• _Requirement_
Report how many lines in the records below contain the word "definition". Nothing else belongs in the answer.

• _Information shown_
Lemma wf_actions_parse (actions : list element) (root_path : string) :
  forallb (wf_action root_path) actions = true →
  is_Return (parse_actions actions root_path).
Proof.
  intros Hwf. apply for_each_is_Return. intros m action Haction.
  pose proof (forallb_elem_of _ _ _ Hwf Haction) as Hact.
  unfold wf_action in Hact.
  apply andb_prop in Hact as [Hanis (id & Hid)%has_attr_true].
  apply is_Return_bind; [by apply wf_animations_parse|]. intros anis _.
  rewrite (getitem_Some _ _ _ Hid). by eexists.
Qed.

(** A well-formed object is parsed, and the definition carries its
    attributes. *)
Lemma wf_object_parse (obj : element) (root_path : string)
    (atlas_def : option atlas_def) :
  wf_object obj root_path atlas_def = true →
  ∃ d, parse_object obj root_path atlas_def = Return d ∧ object d = attrib obj.
Proof.
  unfold wf_object.
  destruct (Py.int <$> attrib obj !! "static") as [[n|]|] eqn:Hstatic; try done.
  destruct n as [|[| |]|]; try done; intros Hwf.
  - rewrite parse_object_dynamic by done.
    destruct (wf_actions_parse _ _ Hwf) as [acts ->]. by eexists.
  - rewrite parse_object_static by done.
    destruct (for_each_keyed_is_Return (image_entry atlas_def root_path) _
                (images_body_entry atlas_def root_path)
                (findall obj "image") ∅) as [dirs ->]; [|by eexists].
    intros image Himage. apply wf_image_entry. by eapply forallb_elem_of.
Qed.

Lemma parse_object_attrib (obj : element) (root_path : string)
    (atlas_def : option atlas_def) (d : obj_def) :
  parse_object obj root_path atlas_def = Return d → object d = attrib obj.
Proof.
  unfold parse_object. intros Hd.
  apply bind_Return in Hd as (s & _ & Hd).
  apply bind_Return in Hd as (n & _ & Hd).
  repeat case_decide.
  - apply bind_Return in Hd as (? & _ & Hd). by inversion Hd.
  - apply bind_Return in Hd as (? & _ & Hd). by inversion Hd.
  - by apply bind_Return in Hd as (? & _ & ?).
Qed.

End Completeness.

(** ** Files *)

Section Files.
Context `{Platform}.

Lemma parse_file_direct (filename : string) (tree : etree) (d : obj_def) :
  etree_parse filename = Return tree →
  parse_object (getroot tree) (os_path_dirname filename) None = Return d →
  parse_file filename = Return [d].
Proof.
  intros Htree Hd. unfold parse_file.
  by rewrite (parse_file_single _ _ Htree), Hd.
Qed.

(** The [except] block runs on every [XMLSyntaxError] of the [try]
    block. *)
Lemma parse_file_recover (filename : string) (position : Z * Z) :
  parse_single filename (os_path_dirname filename)
  = Raise (XMLSyntaxError position) →
  parse_file filename = parse_dual filename (os_path_dirname filename) position.
Proof. intros He. unfold parse_file. by rewrite He. Qed.

(** An [XMLSyntaxError] raised while the root object is parsed, after
    the file itself has been parsed, starts the [except] block as
    well. *)
Lemma parse_file_recover_nested (filename : string) (tree : etree)
    (position : Z * Z) :
  etree_parse filename = Return tree →
  parse_object (getroot tree) (os_path_dirname filename) None
  = Raise (XMLSyntaxError position) →
  parse_file filename = parse_dual filename (os_path_dirname filename) position.
Proof.
  intros Htree Hobj. apply parse_file_recover.
  by rewrite (parse_file_single _ _ Htree), Hobj.
Qed.

Lemma parse_file_cases (filename : string) (ds : list obj_def) :
  parse_file filename = Return ds →
  (∃ tree d,
     etree_parse filename = Return tree
     ∧ parse_object (getroot tree) (os_path_dirname filename) None = Return d
     ∧ ds = [d])
  ∨ (∃ position,
       parse_single filename (os_path_dirname filename)
       = Raise (XMLSyntaxError position)
       ∧ parse_dual filename (os_path_dirname filename) position = Return ds).
Proof.
  unfold parse_file.
  destruct (parse_single _ _) as [ds'|e] eqn:Hsingle.
  - intros [= ->]. left. unfold parse_single in Hsingle.
    apply bind_Return in Hsingle as (tree & Htree & Hsingle).
    apply bind_Return in Hsingle as (d & Hd & Hsingle).
    inversion Hsingle. eauto.
  - destruct e; try done. right. eauto.
Qed.

(** The loop that appends one definition per [object] element. *)
Lemma objects_loop (f : element → result obj_def) (objs : list element)
    (acc ds : list obj_def) :
  for_each (λ objects obj, o ← f obj; mret (objects ++ [o])) acc objs
  = Return ds →
  ∃ new, ds = acc ++ new ∧ Forall2 (λ obj d, f obj = Return d) objs new.
Proof.
  revert acc. induction objs as [|obj objs IH]; intros acc; simpl.
  - intros [= <-]. exists []. by rewrite app_nil_r.
  - intros Hrun. apply bind_Return in Hrun as (acc' & Hobj & Hrun).
    apply bind_Return in Hobj as (d & Hd & Hacc'). inversion Hacc'; subst acc'.
    destruct (IH _ Hrun) as (new & -> & Hnew).
    exists (d :: new). rewrite <- app_assoc. split; [done|].
    by constructor.
Qed.

Lemma objects_loop_Return (f : element → result obj_def) (objs : list element)
    (acc new : list obj_def) :
  Forall2 (λ obj d, f obj = Return d) objs new →
  for_each (λ objects obj, o ← f obj; mret (objects ++ [o])) acc objs
  = Return (acc ++ new).
Proof.
  intros Hnew. revert acc.
  induction Hnew as [|obj d objs new Hd _ IH]; intros acc; simpl.
  - by rewrite app_nil_r.
  - rewrite Hd. simpl. rewrite IH. by rewrite <- app_assoc.
Qed.

(** What a successful run of the [except] block went through. *)
Lemma parse_dual_Return_inv (filename root_path : string) (position : Z * Z)
    (ds : list obj_def) :
  parse_dual filename root_path position = Return ds →
  ∃ lines first_doc atlas_tree ad second_doc objects_tree,
    readlines filename = Return lines
    ∧ Py.ujoin (Py.slice_to lines (position.1 - 2)) = Return first_doc
    ∧ etree_parse_string first_doc = Return atlas_tree
    ∧ parse_atlas (getroot atlas_tree) root_path = Return ad
    ∧ Py.ujoin (wrapped lines (position.1 - 2)) = Return second_doc
    ∧ etree_parse_string second_doc = Return objects_tree
    ∧ Forall2 (λ obj d, parse_object obj root_path (Some ad) = Return d)
        (findall (getroot objects_tree) "object") ds.
Proof.
  unfold parse_dual. intros Hds.
  apply bind_Return in Hds as (lines & Hlines & Hds).
  apply bind_Return in Hds as (first_doc & Hfirst & Hds).
  apply bind_Return in Hds as (atlas_tree & Hatlas & Hds).
  apply bind_Return in Hds as (pi & _ & Hds).
  apply bind_Return in Hds as (pi_text & _ & Hds).
  apply bind_Return in Hds as (declared & _ & Hds).
  case_decide; [|done].
  apply bind_Return in Hds as (ad & Had & Hds).
  apply bind_Return in Hds as (second_doc & Hsecond & Hds).
  apply bind_Return in Hds as (objects_tree & Hobjects & Hds).
  apply objects_loop in Hds as (new & -> & Hnew).
  exists lines, first_doc, atlas_tree, ad, second_doc, objects_tree.
  by repeat split.
Qed.

(** The [except] block up to the check of the declared type. *)
Lemma parse_dual_declared (filename root_path : string) (position : Z * Z)
    (lines : list string) (first_doc : string) (atlas_tree : etree)
    (pi : misc) (pi_text declared : string) :
  readlines filename = Return lines →
  Py.ujoin (Py.slice_to lines (position.1 - 2)) = Return first_doc →
  etree_parse_string first_doc = Return atlas_tree →
  getprevious atlas_tree = Some pi →
  text pi = Some pi_text →
  Py.split "=" pi_text !! 1%nat = Some declared →
  parse_dual filename root_path position
  = if decide (Py.lower (Py.remove_char dquote declared) = "atlas")
    then
      atlas_def ← parse_atlas (getroot atlas_tree) root_path;
      second_doc ← Py.ujoin (wrapped lines (position.1 - 2));
      tree ← etree_parse_string second_doc;
      for_each
        (λ objects obj,
           o ← parse_object obj root_path (Some atlas_def);
           mret (objects ++ [o]))
        [] (findall (getroot tree) "object")
    else Raise (UnexpectedFileFormat filename).
Proof.
  intros Hlines Hfirst Hatlas Hpi Htext Hdeclared. unfold parse_dual.
  rewrite Hlines. cbn [mbind result_bind]. rewrite Hfirst. cbn [mbind result_bind].
  rewrite Hatlas. cbn [mbind result_bind]. rewrite Hpi. cbn [mbind result_bind from_option].
  rewrite Htext. cbn [mbind result_bind from_option].
  unfold Py.index. rewrite Hdeclared. done.
Qed.

(** Without anything before the root of the first document the
    [except] block ends in [AttributeError]: [getprevious()] is
    [None]. *)
Lemma parse_dual_no_instruction (filename root_path : string) (position : Z * Z)
    (lines : list string) (first_doc : string) (atlas_tree : etree) :
  readlines filename = Return lines →
  Py.ujoin (Py.slice_to lines (position.1 - 2)) = Return first_doc →
  etree_parse_string first_doc = Return atlas_tree →
  prolog atlas_tree = [] →
  parse_dual filename root_path position = Raise AttributeError.
Proof.
  intros Hlines Hfirst Hatlas Hprolog. unfold parse_dual.
  rewrite Hlines. cbn [mbind result_bind]. rewrite Hfirst. cbn [mbind result_bind].
  rewrite Hatlas. cbn [mbind result_bind]. unfold getprevious. by rewrite Hprolog.
Qed.

(** When recovery runs and the processing instruction before the
    first document declares another type than atlas, [parse_file]
    raises the unexpected-file-format error. *)
Lemma parse_file_unexpected_format (filename : string) (position : Z * Z)
    (lines : list string) (first_doc : string) (atlas_tree : etree)
    (pi : misc) (pi_text declared : string) :
  parse_single filename (os_path_dirname filename)
  = Raise (XMLSyntaxError position) →
  readlines filename = Return lines →
  Py.ujoin (Py.slice_to lines (position.1 - 2)) = Return first_doc →
  etree_parse_string first_doc = Return atlas_tree →
  getprevious atlas_tree = Some pi →
  text pi = Some pi_text →
  Py.split "=" pi_text !! 1%nat = Some declared →
  Py.lower (Py.remove_char dquote declared) ≠ "atlas" →
  parse_file filename = Raise (UnexpectedFileFormat filename).
Proof.
  intros Hsingle Hlines Hfirst Hatlas Hpi Htext Hdeclared Hother.
  rewrite (parse_file_recover _ _ Hsingle).
  rewrite (parse_dual_declared _ _ _ _ _ _ _ _ _
             Hlines Hfirst Hatlas Hpi Htext Hdeclared).
  by rewrite decide_False.
Qed.

(** C1: when the file parses as one XML document and its root is a
    well-formed object element with an [id], [parse_file] returns
    exactly one definition, and the ["id"] of its ["object"] entry is
    the root's [id] attribute.  The tag of the root is not looked
    at. *)
Theorem C1_single_document (filename : string) (tree : etree) (id : string) :
  etree_parse filename = Return tree →
  attrib (getroot tree) !! "id" = Some id →
  wf_object (getroot tree) (os_path_dirname filename) None = true →
  ∃ d, parse_file filename = Return [d] ∧ object d !! "id" = Some id.
Proof.
  intros Htree Hid (d & Hd & Hobject)%wf_object_parse.
  exists d. split; [by eapply parse_file_direct|]. by rewrite Hobject.
Qed.

Lemma parse_atlas_two_images (root : element) (root_path : string)
    (image1 image2 : element) (source1 source2 : string) :
  findall root "image" = [image1; image2] →
  attrib image1 !! "source" = Some source1 →
  attrib image2 !! "source" = Some source2 →
  parse_atlas root root_path
  = Return (AtlasDef root (<[source2 := image2]> (<[source1 := image1]> ∅))).
Proof.
  intros Himages H1 H2. unfold parse_atlas. rewrite Himages. simpl.
  rewrite (getitem_Some _ _ _ H1). simpl. by rewrite (getitem_Some _ _ _ H2).
Qed.

Lemma forallb_sublist {A} (f : A → bool) (l k : list A) :
  forallb f l = true → k ⊆ l → forallb f k = true.
Proof.
  rewrite !forallb_forall. intros Hall Hsub x Hx.
  apply Hall, list_elem_of_In, Hsub, list_elem_of_In, Hx.
Qed.

Lemma slice_to_subseteq {A} (l : list A) (n : Z) : Py.slice_to l n ⊆ l.
Proof. unfold Py.slice_to. case_decide; apply subseteq_take. Qed.

Lemma slice_from_subseteq {A} (l : list A) (n : Z) : Py.slice_from l n ⊆ l.
Proof. unfold Py.slice_from. case_decide; apply subseteq_drop. Qed.

Lemma ujoin_ascii (lines : list string) :
  forallb Py.is_ascii lines = true →
  Py.ujoin lines = Return (String.concat EmptyString lines).
Proof. intros Hascii. unfold Py.ujoin. by rewrite Hascii. Qed.

(** The two texts the [except] block makes of an ASCII file. *)
Lemma ujoin_first_doc (lines : list string) (line_no : Z) :
  forallb Py.is_ascii lines = true →
  Py.ujoin (Py.slice_to lines line_no)
  = Return (String.concat EmptyString (Py.slice_to lines line_no)).
Proof.
  intros Hascii. apply ujoin_ascii.
  eapply forallb_sublist; [done|apply slice_to_subseteq].
Qed.

Lemma ujoin_second_doc (lines : list string) (line_no : Z) :
  forallb Py.is_ascii lines = true →
  Py.ujoin (wrapped lines line_no)
  = Return (String.concat EmptyString (wrapped lines line_no)).
Proof.
  intros Hascii. apply ujoin_ascii. unfold wrapped.
  change (forallb Py.is_ascii
            (Py.slice_from lines (line_no + 1) ++ ["</objects>" +:+ nl]) = true).
  rewrite forallb_app. apply andb_true_intro. split; [|done].
  eapply forallb_sublist; [done|apply slice_from_subseteq].
Qed.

• _Response below_
3